Atomic Models for Diffusion (III): Ideal Crystals
2026-02-04
After this lecture, you will be able to:
Substitutional diffusion - atom replaces a lattice site - usually vacancy-mediated
Interstitial diffusion - atom moves between host sites - solute squeezes through interstitial positions
Does it make sense? A few implications: - Larger \(L_A\) gives longer crossing time - Higher \(T\) gives shorter crossing time - Heavier particles cross more slowly
Crossing rate is number of activated particles divided by crossing time
\[\begin{align} R_{\mathrm{cross}} = \frac{N^\#}{\tau_{\mathrm{cross}}} \end{align}\]where the total number of crossing \(N^\#\) follows
\[\begin{align} N^\# \approx N \frac{\tau_A}{\tau_W} \end{align}\]Ratio of residence times scales with probability of occupying each region For a simple well model, we have
\[\begin{align} \frac{\tau_A}{\tau_W} = \frac{L_A}{L_W}\exp\!\left(-\frac{E_a}{k_B T}\right) \end{align}\]Substituting the crossing time removes explicit dependence on \(L_A\), so that the jump frequency \(\Gamma'\) follows a Boltzmann distribution!

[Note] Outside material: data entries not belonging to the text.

Lemma wake_inv_step k s s' : step k false s s' → wake_inv s → wake_inv s'.
Proof.
  intros [s0 t p' w t' ws rs Ht Hseg|s0] [Hp Hw].
  2:{ split; [done|]. cbn [thrs pp]. rewrite Forall_lookup in Hw |- *. intros i u.
      destruct (decide (i = k)) as [->|Hne]; [|rewrite list_lookup_alter_ne by done; apply Hw].
      rewrite list_lookup_alter_eq. by destruct (thrs s0 !! k) as [[]|]; intros [= <-]. }
  destruct (segment_queue _ _ _ _ _ _ _ _ Hp Hseg) as [Hp' _].
  destruct (segment_justified _ _ _ _ _ _ _ Hp Hseg) as [Hj Ho]. split; [done|]. simpl.
  apply Forall_insert; [|done]. apply Forall_fmap. eapply Forall_impl; [exact Hw|]. intros u. apply Ho.
Qed.

Lemma wake_inv_started s : started s → wake_inv s.
Proof.
  intros (page & Hl & Hp & _ & _ & Hf). unfold wake_inv. rewrite Hp. split; [by apply init_wf|].
  eapply Forall_impl; [exact Hf|]. intros [a i b|n b|b|r]; simpl; naive_solver.
Qed.

(** C25: as long as no caller of the pipe runs with its [killed] flag set, no wakeup is
    lost: in every state reached by interleaved segments and by wakeups of [kill], a
    reader is asleep only if the pipe is empty and its write end open, or else the
    read end has been closed under it; and a writer only if the pipe is full and its
    read end open. *)
Theorem pipe_no_lost_wakeup s s' :
  started s → rtc (λ x y, ∃ k, step k false x y) s s' →
  (∀ k n, thrs s' !! k = Some (Reader n true) →
     contents (pp s') = [] ∧ writeopen (pp s') ≠ 0 ∨ readopen (pp s') = 0) ∧
  (∀ k addr i, thrs s' !! k = Some (Writer addr i true) →
     length (contents (pp s')) = Z.to_nat PIPESIZE ∧ readopen (pp s') ≠ 0).
Proof.
  intros Hs Hr. assert (Hinv : wake_inv s').
  { eapply (rtc_invariant _ wake_inv); [|exact Hr|by apply wake_inv_started].
    intros x y [k Hk]. by eapply wake_inv_step. }
  destruct Hinv as [Hp Hw]. rewrite Forall_lookup in Hw. split.
  - intros k n Hk. apply Hw in Hk as [[H1 H2]|H1]; [left|by right]. split; [|done].
    by apply contents_nil.
  - intros k addr i Hk. apply Hw in Hk as [H1 H2]. split; [|done].
    pose proof (length_contents (pp s')). lia.
Qed.

(** *** Executions *)

(** The state after thread [k] ran a segment. *)
Definition after (killed : bool) (k : nat) (s : state) : option state :=
  t ← thrs s !! k;
  '(p', w, t', ws, rs) ← segment killed t (pp s);
  Some (State p' (<[k := t']> (wake_thr w <$> thrs s)) (stored s ++ ws) (fetched s ++ rs)).

Lemma after_step killed k s s' : after killed k s = Some s' → step k killed s s'.
Proof.
  unfold after. destruct (thrs s !! k) as [t|] eqn:Ht; [|done]. simpl.
  destruct (segment killed t (pp s)) as [[[[[p' w] t'] ws] rs]|] eqn:E; [|done]. simpl.
  intros [= <-]. by eapply step_segment.
Qed.

Definition ok {A} (P : A → bool) (o : option A) : bool :=
  match o with Some x => P x | None => false end.

Lemma ok_Some {A} (P : A → bool) o : ok P o = true → ∃ x, o = Some x ∧ P x = true.
Proof. destruct o; simpl; eauto. done. Qed.

(** A reader waits, and a killed writer has more bytes than fit. *)
Definition strand_start : state :=
  State (pipe_init (replicate 512 0)) [Reader 1 false; Writer (replicate 513 7) 0 false] [] [].

Definition stranded (s : state) : bool :=
  match thrs s with
  | [Reader 1 true; Finished r] => bool_decide (r = -1)
  | _ => false
  end && bool_decide (readopen (pp s) = 1) && bool_decide (contents (pp s) ≠ []).

Lemma stranded_run s0 :
  ok stranded (after false 0 s0 ≫= after true 1) = true →
  ∃ s', rtc any_step s0 s' ∧ contents (pp s') ≠ [] ∧ readopen (pp s') = 1 ∧
    thrs s' = [Reader 1 true; Finished (-1)].
Proof.
  intros (s' & He & Hs)%ok_Some. apply bind_Some in He as (s1 & H1 & H2). exists s'. split.
  - eapply rtc_l; [|eapply rtc_l; [|apply rtc_refl]].
    + exists 0%nat, false. exact (after_step _ _ _ _ H1).
    + exists 1%nat, true. exact (after_step _ _ _ _ H2).
  - clear H1 H2. unfold stranded in Hs. apply andb_true_iff in Hs as [Hs H3].
    apply andb_true_iff in Hs as [H1 H2]. apply bool_decide_eq_true in H2, H3.
    split_and!; [done..|].
    destruct (thrs s') as [|[|[|[|]] []| |] [|[| | |r] []]]; try done. apply bool_decide_eq_true in H1.
    by subst r.
Qed.

(** A writer that is killed can strand a reader: it fills the pipe of a
    sleeping reader and returns -1 without waking it. *)
Theorem pipe_killed_writer_strands_reader :
  ∃ s s', started s ∧ rtc any_step s s' ∧ contents (pp s') ≠ [] ∧ readopen (pp s') = 1 ∧
    thrs s' = [Reader 1 true; Finished (-1)].
Proof.
  destruct (stranded_run strand_start) as (s' & Hs'); [vm_compute; reflexivity|].
  exists strand_start, s'. split; [|exact Hs'].
  exists (replicate 512 0). split_and!; [reflexivity..|]. repeat constructor.
Qed.

(** The same happens without a kill when another thread of the process closes the
    read end: the writer returns -1 and the reader sleeps beside a full pipe. *)
Definition closed_start : state :=
  State (pipe_init (replicate 512 0)) [Reader 1 false; Closer false; Writer (replicate 513 7) 0 false] [] [].

Definition closed_stranded (s : state) : bool :=
  match thrs s with
  | [Reader 1 true; Finished _; Finished r] => bool_decide (r = -1)
  | _ => false
  end && bool_decide (length (contents (pp s)) = 512%nat).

\[\begin{align} \Gamma' &= \sqrt{\frac{k_B T}{2\pi m}}\frac{1}{L_W} \exp\!\left(-\frac{E_a}{k_B T}\right) \end{align}\]If we define the attempt frequency \(\nu\) (frequency dependent on thermal kinetic energy and well geometry)
\[\begin{align} \nu = \sqrt{\frac{k_B T}{2\pi m}}\frac{1}{L_W} \end{align}\]Final form for the jump frequency:
\[\begin{align} \Gamma' = \nu \exp\!\left(-\frac{E_a}{k_B T}\right) \end{align}\]In 1D, the random-walk expression becomes
\[\begin{align} D = \frac{\Gamma' \langle r^2 \rangle}{2} \end{align}\]What is \(\langle r^2 \rangle\)? For this well, \(r \sim L_W + L_A\):
\[\begin{align} D = \sqrt{\frac{k_B T}{8\pi m}} \frac{(L_W+L_A)^2}{L_W} \exp\!\left(-\frac{E_a}{k_B T}\right) \end{align}\]The jump frequency in a parabolic well follows:
\[\begin{align} \Gamma' = \frac{1}{2\pi}\sqrt{\frac{\beta}{m}} \exp\!\left(-\frac{E_a}{k_B T}\right) \end{align}\]Analog: angular momenta of springs near the stationary point.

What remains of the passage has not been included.